Work order: Whenever a line contains the string "InvalidInstruction", copy it out of the entries.

Material provided:

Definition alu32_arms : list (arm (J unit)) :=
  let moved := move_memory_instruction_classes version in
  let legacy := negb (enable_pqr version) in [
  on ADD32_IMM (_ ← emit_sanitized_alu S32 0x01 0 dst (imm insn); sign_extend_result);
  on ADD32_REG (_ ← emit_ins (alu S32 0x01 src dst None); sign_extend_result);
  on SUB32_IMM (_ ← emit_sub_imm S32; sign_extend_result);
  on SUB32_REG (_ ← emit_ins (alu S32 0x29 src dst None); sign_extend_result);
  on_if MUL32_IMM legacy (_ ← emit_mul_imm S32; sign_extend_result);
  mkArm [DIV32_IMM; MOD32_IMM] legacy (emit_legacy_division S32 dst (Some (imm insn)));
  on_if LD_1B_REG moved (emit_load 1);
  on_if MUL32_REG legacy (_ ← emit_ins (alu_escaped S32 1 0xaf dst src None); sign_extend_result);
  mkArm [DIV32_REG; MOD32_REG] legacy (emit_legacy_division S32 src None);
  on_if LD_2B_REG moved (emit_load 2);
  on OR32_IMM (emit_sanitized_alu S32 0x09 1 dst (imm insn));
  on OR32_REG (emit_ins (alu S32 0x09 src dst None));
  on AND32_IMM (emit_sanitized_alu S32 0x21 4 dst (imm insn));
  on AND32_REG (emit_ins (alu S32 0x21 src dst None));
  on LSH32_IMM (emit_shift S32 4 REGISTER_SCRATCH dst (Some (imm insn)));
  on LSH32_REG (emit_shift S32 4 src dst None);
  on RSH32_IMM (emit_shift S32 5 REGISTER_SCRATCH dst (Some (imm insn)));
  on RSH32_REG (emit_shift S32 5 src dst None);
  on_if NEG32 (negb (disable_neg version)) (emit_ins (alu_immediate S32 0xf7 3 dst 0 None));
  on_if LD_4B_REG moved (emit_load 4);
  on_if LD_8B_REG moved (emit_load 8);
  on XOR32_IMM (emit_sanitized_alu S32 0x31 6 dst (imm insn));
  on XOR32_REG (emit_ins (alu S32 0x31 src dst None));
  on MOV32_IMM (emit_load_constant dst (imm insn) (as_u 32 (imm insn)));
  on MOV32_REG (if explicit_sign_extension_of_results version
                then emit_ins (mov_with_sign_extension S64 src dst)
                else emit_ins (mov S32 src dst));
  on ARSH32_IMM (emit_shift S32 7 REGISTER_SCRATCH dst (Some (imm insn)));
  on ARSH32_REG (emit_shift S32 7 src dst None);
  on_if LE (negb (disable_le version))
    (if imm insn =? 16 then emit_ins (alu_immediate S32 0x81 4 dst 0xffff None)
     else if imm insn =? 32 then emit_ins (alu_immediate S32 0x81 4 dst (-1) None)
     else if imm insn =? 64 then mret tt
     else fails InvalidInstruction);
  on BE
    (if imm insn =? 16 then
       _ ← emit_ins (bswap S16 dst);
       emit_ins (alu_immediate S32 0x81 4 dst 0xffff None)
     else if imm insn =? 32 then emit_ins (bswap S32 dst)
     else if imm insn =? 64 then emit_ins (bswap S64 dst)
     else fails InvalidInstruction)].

* * *

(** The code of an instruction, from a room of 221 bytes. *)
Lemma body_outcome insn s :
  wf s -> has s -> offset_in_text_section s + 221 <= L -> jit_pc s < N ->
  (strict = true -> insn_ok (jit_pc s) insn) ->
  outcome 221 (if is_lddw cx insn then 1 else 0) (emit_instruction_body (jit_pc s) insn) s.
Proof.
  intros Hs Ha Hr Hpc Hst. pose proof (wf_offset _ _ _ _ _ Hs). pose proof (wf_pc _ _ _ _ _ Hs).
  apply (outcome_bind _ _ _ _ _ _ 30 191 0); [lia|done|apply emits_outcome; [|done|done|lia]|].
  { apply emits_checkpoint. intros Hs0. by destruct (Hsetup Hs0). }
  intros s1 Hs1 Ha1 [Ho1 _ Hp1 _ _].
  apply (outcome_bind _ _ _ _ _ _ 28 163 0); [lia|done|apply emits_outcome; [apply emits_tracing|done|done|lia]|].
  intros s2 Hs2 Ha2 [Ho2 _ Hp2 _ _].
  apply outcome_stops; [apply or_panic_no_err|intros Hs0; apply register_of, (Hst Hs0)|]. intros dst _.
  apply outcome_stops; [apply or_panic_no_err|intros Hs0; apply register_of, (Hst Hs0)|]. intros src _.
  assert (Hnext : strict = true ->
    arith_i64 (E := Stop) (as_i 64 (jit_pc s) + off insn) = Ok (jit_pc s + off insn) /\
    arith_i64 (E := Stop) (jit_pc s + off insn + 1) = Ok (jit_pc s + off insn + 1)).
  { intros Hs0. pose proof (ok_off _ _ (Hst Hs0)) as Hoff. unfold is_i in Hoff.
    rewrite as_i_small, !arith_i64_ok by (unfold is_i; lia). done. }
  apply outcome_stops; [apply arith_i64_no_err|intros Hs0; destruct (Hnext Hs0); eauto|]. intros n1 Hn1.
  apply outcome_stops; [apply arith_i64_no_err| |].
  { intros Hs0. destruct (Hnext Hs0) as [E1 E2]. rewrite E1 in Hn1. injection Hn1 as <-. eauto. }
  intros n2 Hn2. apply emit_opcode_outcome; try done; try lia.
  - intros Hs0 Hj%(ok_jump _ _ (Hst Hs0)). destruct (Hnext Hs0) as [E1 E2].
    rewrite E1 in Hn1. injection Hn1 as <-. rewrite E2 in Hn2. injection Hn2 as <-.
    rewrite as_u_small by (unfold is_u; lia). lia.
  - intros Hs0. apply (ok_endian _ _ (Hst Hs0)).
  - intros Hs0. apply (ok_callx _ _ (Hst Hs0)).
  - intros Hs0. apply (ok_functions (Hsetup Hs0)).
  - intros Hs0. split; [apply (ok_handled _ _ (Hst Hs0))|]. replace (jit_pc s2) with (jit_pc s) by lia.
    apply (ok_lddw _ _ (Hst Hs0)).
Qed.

Task response:
     else fails InvalidInstruction);
     else fails InvalidInstruction)].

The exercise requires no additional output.